<<<<

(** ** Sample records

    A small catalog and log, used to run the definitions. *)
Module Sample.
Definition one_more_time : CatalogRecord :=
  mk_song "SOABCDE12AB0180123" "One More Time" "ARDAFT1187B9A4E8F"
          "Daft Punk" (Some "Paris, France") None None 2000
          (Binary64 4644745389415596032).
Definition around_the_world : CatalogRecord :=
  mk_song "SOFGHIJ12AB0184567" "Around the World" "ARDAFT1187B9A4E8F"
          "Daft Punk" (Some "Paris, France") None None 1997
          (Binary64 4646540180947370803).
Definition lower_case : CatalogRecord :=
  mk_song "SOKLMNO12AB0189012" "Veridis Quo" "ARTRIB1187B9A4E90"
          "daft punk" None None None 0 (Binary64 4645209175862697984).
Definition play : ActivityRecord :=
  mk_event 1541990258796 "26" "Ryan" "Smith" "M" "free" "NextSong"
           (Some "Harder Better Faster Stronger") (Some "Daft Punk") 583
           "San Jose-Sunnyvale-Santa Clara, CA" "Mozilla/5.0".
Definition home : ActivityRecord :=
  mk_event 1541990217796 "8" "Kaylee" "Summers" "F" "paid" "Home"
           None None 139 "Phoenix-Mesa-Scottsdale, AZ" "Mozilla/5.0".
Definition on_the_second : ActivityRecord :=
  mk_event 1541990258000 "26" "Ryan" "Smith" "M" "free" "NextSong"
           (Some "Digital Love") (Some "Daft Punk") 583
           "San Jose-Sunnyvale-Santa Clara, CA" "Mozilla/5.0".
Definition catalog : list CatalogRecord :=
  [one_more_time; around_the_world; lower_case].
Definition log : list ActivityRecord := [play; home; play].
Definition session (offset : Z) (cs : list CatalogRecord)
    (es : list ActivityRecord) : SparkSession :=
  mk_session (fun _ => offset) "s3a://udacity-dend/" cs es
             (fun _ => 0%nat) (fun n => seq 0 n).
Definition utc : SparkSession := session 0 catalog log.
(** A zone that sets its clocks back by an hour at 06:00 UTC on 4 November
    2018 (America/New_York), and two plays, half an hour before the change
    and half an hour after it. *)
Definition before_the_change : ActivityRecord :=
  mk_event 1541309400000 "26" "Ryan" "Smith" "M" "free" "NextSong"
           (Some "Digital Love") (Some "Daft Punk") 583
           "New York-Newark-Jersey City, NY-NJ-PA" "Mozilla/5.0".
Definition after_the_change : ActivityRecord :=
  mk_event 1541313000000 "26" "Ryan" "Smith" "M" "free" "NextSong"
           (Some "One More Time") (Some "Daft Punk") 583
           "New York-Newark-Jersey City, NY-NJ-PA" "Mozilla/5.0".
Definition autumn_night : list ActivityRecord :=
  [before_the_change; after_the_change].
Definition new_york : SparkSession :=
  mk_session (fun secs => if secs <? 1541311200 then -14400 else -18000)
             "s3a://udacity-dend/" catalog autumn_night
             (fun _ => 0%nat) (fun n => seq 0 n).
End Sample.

>>>>

Aim of the exercise: Output the lines above between the one holding "(es : list ActivityRecord)" and the one holding "[before_the_change; after_the_change].", inclusive, with nothing before or after them.

Output of the exercise:
    (es : list ActivityRecord) : SparkSession :=
  mk_session (fun _ => offset) "s3a://udacity-dend/" cs es
             (fun _ => 0%nat) (fun n => seq 0 n).
Definition utc : SparkSession := session 0 catalog log.
(** A zone that sets its clocks back by an hour at 06:00 UTC on 4 November
    2018 (America/New_York), and two plays, half an hour before the change
    and half an hour after it. *)
Definition before_the_change : ActivityRecord :=
  mk_event 1541309400000 "26" "Ryan" "Smith" "M" "free" "NextSong"
           (Some "Digital Love") (Some "Daft Punk") 583
           "New York-Newark-Jersey City, NY-NJ-PA" "Mozilla/5.0".
Definition after_the_change : ActivityRecord :=
  mk_event 1541313000000 "26" "Ryan" "Smith" "M" "free" "NextSong"
           (Some "One More Time") (Some "Daft Punk") 583
           "New York-Newark-Jersey City, NY-NJ-PA" "Mozilla/5.0".
Definition autumn_night : list ActivityRecord :=
  [before_the_change; after_the_change].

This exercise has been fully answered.